[Data to use]
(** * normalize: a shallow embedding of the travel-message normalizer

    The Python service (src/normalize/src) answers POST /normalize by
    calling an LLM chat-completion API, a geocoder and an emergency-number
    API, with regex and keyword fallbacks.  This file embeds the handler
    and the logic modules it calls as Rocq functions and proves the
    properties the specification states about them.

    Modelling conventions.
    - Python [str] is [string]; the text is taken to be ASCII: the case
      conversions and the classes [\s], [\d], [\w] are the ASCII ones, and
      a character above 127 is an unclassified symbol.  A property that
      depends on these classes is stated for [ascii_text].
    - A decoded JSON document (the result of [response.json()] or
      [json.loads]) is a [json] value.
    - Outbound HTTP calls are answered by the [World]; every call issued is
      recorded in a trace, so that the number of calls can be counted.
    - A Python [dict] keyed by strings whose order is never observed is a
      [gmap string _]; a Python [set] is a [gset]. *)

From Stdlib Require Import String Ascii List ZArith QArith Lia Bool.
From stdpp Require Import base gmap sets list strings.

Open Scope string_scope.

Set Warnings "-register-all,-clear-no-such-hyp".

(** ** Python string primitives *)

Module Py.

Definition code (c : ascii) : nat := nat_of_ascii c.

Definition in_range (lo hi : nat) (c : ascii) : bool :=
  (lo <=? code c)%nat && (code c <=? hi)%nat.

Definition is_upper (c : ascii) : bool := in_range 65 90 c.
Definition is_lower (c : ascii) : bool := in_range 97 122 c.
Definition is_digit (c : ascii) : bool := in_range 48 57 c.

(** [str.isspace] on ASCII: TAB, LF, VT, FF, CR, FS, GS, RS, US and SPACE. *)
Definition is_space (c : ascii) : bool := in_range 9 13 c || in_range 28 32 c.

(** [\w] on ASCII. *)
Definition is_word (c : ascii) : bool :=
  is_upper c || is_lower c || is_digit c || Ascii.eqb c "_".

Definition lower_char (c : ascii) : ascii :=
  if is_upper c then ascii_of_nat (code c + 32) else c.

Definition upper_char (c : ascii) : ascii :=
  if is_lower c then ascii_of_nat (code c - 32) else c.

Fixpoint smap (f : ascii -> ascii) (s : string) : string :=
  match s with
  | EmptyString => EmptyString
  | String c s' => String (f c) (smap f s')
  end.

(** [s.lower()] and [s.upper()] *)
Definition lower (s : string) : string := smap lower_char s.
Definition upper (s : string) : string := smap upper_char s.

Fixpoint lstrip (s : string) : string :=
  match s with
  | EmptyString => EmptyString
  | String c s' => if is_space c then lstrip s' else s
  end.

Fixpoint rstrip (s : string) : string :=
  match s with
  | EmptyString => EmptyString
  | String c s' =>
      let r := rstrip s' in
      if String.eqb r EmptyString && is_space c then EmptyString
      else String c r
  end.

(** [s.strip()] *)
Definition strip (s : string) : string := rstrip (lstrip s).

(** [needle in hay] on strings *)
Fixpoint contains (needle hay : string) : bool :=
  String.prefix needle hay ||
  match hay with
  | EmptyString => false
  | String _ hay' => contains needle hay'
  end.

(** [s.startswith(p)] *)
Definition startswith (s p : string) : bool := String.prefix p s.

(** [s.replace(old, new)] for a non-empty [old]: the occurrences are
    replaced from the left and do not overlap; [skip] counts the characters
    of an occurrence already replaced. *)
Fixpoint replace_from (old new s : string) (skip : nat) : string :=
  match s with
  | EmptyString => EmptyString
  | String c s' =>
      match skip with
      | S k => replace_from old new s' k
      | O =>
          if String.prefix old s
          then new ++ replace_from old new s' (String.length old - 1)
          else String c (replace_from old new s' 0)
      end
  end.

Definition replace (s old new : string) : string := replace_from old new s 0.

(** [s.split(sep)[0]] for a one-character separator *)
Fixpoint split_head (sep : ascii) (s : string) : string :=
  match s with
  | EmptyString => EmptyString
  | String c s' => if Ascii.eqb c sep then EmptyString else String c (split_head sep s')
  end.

[Task requirements] Out of the entries above, write out only the lines between the line holding "contains needle hay'" and the line holding "else String c (replace_from", inclusive, each exactly as given.

[Answer space]
  | String _ hay' => contains needle hay'
  end.

(** [s.startswith(p)] *)
Definition startswith (s p : string) : bool := String.prefix p s.

(** [s.replace(old, new)] for a non-empty [old]: the occurrences are
    replaced from the left and do not overlap; [skip] counts the characters
    of an occurrence already replaced. *)
Fixpoint replace_from (old new s : string) (skip : nat) : string :=
  match s with
  | EmptyString => EmptyString
  | String c s' =>
      match skip with
      | S k => replace_from old new s' k
      | O =>
          if String.prefix old s
          then new ++ replace_from old new s' (String.length old - 1)
          else String c (replace_from old new s' 0)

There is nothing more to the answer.